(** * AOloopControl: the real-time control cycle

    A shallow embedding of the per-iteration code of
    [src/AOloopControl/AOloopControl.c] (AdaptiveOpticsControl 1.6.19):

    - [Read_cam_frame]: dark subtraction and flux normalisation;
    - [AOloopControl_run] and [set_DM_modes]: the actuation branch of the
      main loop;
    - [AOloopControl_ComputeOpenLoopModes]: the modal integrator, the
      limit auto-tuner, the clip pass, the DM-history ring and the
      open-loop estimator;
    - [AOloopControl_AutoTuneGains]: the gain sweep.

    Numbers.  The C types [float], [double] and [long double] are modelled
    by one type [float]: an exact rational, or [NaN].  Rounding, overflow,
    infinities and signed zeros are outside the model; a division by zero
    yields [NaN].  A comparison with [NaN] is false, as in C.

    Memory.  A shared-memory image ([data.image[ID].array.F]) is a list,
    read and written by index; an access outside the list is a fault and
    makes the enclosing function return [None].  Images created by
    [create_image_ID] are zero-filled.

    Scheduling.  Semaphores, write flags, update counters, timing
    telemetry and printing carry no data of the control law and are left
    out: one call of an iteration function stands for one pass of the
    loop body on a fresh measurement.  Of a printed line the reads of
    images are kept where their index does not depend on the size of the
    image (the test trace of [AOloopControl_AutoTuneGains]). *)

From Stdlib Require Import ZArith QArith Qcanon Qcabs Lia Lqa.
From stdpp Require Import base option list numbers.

YOUR INSTRUCTIONS: When a line in the data holds the word "Import", show that line.

ANSWER AREA:
From Stdlib Require Import ZArith QArith Qcanon Qcabs Lia Lqa.
From stdpp Require Import base option list numbers.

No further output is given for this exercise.